-- Problem --
For the string "Inductive", find every matching line in the records and copy it.

-- Data --
+--

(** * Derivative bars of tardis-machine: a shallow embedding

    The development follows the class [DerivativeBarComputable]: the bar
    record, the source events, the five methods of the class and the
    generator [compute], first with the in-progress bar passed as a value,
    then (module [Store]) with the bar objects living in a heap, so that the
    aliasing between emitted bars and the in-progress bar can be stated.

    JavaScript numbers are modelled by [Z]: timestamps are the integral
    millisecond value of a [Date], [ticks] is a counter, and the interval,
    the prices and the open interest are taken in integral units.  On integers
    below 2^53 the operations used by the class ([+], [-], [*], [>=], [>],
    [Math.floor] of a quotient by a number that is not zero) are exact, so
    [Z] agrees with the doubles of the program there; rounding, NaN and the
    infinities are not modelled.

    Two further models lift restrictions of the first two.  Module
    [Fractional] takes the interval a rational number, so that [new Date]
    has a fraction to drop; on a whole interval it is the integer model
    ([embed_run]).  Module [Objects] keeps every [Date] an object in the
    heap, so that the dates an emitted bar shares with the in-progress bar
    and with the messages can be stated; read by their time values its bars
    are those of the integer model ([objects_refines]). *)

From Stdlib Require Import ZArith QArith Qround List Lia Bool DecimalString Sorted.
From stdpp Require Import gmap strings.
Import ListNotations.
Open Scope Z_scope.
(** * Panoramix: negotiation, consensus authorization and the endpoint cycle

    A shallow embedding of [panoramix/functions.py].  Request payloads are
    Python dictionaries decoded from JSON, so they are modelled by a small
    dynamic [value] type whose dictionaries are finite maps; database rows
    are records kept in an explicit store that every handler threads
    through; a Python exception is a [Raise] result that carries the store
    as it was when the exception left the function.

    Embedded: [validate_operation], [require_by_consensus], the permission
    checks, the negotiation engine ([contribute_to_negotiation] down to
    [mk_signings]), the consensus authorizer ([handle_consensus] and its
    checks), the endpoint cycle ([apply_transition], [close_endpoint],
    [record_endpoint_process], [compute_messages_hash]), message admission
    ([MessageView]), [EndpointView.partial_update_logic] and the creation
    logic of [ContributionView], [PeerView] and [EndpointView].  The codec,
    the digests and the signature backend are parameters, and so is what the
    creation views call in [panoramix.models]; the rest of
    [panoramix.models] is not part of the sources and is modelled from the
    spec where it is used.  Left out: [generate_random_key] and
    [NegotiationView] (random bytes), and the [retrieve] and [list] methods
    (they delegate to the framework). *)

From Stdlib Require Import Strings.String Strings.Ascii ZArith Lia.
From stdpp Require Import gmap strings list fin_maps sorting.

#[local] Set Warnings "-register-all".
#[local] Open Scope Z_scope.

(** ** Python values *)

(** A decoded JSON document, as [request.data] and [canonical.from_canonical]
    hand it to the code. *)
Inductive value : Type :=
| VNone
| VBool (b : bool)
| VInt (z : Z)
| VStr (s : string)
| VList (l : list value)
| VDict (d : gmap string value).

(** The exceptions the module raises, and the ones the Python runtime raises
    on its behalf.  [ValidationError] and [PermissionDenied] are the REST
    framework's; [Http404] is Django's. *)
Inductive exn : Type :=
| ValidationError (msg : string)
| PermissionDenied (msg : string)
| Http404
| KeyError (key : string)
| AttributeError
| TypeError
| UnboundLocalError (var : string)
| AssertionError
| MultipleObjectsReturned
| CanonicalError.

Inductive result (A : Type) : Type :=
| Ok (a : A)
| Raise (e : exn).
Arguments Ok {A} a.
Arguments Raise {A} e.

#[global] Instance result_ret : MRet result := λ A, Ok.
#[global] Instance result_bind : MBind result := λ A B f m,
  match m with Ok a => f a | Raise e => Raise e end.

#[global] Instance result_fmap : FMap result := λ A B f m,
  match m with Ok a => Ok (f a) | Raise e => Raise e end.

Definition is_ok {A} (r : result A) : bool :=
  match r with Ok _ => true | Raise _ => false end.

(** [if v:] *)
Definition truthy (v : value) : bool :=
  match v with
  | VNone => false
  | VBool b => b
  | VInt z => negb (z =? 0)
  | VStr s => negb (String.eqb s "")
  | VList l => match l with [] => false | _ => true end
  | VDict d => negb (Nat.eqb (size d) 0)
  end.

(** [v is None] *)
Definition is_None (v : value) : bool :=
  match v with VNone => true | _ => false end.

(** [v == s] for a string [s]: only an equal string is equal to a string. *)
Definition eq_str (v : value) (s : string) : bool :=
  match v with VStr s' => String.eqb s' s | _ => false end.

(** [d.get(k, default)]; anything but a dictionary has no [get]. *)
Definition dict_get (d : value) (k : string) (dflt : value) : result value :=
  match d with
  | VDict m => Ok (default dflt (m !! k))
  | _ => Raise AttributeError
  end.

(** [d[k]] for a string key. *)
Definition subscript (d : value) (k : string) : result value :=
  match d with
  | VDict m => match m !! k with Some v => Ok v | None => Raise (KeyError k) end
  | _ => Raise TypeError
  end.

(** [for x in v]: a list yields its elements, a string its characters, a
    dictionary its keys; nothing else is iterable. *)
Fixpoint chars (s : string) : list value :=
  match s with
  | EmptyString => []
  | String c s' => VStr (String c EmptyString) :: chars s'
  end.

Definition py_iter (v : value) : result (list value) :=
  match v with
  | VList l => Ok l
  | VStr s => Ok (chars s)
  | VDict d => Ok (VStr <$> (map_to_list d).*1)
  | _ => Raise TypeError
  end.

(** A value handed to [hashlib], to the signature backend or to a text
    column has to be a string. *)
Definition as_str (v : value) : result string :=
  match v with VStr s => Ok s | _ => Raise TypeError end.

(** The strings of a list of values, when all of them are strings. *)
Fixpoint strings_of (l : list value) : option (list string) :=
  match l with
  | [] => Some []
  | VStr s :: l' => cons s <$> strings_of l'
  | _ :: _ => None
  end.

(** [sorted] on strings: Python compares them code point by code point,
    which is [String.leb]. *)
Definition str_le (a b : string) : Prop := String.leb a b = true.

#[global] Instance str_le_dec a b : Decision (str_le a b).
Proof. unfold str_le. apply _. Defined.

+--

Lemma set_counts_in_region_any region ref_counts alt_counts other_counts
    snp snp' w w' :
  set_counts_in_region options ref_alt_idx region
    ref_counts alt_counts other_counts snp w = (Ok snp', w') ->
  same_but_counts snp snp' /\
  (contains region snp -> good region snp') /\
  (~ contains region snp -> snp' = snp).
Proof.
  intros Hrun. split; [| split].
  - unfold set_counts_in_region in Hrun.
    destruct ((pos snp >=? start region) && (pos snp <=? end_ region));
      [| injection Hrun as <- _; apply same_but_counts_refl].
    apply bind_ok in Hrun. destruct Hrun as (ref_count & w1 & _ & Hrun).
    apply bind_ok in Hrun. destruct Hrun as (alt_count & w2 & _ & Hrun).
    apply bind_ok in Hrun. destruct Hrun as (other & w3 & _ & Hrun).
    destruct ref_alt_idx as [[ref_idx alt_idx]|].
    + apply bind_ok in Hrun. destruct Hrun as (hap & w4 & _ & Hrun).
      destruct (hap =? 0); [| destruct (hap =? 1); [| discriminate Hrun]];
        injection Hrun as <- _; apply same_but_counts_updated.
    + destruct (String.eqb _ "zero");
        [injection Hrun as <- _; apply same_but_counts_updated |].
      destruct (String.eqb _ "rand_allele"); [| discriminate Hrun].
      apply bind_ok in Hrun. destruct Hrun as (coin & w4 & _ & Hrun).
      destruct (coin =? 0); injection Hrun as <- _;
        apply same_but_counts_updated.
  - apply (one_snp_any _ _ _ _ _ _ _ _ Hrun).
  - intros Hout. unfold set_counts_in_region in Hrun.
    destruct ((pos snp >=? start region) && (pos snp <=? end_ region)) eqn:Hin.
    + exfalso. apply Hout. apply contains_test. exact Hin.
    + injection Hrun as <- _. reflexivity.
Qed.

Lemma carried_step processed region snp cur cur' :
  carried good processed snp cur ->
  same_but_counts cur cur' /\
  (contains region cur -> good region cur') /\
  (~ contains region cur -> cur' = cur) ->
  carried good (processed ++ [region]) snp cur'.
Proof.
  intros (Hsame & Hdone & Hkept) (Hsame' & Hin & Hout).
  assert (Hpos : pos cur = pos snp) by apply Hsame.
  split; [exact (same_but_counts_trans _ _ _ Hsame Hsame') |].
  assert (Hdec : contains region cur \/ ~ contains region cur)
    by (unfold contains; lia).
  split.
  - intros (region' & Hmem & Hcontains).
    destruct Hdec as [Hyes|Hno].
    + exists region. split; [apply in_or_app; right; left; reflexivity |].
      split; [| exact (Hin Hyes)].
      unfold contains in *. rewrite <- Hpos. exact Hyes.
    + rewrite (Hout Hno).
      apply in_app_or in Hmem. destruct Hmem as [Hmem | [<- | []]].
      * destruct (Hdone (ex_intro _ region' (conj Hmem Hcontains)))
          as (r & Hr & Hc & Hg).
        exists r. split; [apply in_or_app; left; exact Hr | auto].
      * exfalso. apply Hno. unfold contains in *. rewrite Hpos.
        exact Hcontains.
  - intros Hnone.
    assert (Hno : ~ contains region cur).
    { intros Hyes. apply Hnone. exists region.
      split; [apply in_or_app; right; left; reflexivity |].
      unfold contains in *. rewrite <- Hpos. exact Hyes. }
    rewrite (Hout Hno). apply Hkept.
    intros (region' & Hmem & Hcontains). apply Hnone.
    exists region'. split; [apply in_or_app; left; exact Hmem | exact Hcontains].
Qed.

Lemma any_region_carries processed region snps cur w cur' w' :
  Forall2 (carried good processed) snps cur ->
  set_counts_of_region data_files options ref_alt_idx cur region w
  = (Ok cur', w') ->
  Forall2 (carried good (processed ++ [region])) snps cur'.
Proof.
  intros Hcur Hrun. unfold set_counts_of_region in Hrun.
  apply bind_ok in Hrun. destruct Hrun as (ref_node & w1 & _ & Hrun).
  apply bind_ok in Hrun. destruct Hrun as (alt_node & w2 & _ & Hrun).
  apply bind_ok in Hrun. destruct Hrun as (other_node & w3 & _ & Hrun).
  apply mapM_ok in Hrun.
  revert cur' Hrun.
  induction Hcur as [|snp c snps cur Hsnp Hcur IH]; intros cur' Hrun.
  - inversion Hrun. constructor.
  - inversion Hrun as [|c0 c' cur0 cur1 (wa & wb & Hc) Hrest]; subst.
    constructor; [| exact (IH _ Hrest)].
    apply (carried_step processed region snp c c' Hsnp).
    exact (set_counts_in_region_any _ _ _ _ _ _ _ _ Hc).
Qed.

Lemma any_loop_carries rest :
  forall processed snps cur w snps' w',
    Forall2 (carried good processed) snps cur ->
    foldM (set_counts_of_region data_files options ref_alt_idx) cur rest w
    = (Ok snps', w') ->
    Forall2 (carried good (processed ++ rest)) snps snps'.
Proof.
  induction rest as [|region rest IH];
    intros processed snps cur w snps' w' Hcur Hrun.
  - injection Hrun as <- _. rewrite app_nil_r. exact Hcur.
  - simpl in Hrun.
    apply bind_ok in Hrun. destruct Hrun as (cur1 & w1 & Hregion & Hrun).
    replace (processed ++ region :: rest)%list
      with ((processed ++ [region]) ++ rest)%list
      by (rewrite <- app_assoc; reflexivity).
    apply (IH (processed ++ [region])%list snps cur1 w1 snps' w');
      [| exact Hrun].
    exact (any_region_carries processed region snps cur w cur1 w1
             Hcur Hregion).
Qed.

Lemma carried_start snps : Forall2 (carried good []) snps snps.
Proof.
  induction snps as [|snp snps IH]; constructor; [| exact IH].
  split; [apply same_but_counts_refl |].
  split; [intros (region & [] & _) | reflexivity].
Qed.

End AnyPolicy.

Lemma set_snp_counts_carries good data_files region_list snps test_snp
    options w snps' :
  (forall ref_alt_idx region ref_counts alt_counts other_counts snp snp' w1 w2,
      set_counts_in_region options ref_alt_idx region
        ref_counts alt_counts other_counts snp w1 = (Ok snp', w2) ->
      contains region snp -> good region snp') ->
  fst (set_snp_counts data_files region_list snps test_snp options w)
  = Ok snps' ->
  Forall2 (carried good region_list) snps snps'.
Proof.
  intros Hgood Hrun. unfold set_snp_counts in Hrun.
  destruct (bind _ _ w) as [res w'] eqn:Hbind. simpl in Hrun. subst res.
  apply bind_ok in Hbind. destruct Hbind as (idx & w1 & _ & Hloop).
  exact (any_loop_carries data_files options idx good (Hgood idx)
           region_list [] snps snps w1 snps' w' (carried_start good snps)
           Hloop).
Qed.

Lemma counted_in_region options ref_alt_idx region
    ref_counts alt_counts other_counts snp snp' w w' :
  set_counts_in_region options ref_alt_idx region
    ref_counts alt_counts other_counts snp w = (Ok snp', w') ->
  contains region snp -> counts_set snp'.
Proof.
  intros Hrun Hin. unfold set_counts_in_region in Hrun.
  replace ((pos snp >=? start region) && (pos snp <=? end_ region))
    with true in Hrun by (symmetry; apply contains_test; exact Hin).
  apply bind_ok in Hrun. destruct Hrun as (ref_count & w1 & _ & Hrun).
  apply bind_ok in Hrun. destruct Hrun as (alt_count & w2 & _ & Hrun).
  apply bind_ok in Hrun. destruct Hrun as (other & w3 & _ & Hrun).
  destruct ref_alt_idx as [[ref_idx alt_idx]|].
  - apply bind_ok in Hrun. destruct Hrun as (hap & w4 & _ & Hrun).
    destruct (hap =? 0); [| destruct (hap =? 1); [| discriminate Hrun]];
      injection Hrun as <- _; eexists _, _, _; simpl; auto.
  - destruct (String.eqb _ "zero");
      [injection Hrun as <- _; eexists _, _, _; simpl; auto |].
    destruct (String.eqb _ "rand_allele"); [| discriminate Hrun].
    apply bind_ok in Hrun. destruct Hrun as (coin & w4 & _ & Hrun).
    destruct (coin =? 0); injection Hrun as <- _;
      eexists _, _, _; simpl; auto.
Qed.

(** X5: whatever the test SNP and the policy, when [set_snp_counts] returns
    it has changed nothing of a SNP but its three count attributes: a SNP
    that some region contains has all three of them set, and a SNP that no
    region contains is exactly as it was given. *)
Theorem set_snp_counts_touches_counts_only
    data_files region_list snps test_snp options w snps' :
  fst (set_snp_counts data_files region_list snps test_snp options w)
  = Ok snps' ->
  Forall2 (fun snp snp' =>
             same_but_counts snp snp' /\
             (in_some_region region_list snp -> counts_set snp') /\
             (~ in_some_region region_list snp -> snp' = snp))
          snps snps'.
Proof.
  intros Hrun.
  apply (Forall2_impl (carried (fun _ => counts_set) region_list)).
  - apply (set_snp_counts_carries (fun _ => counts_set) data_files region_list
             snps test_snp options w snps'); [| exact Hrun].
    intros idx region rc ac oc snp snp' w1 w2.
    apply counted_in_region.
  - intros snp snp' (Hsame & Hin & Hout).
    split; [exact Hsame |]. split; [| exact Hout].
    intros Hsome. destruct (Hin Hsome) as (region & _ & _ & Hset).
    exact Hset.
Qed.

+--

-- Output for this exercise --
Inductive value : Type :=
Inductive exn : Type :=
Inductive result (A : Type) : Type :=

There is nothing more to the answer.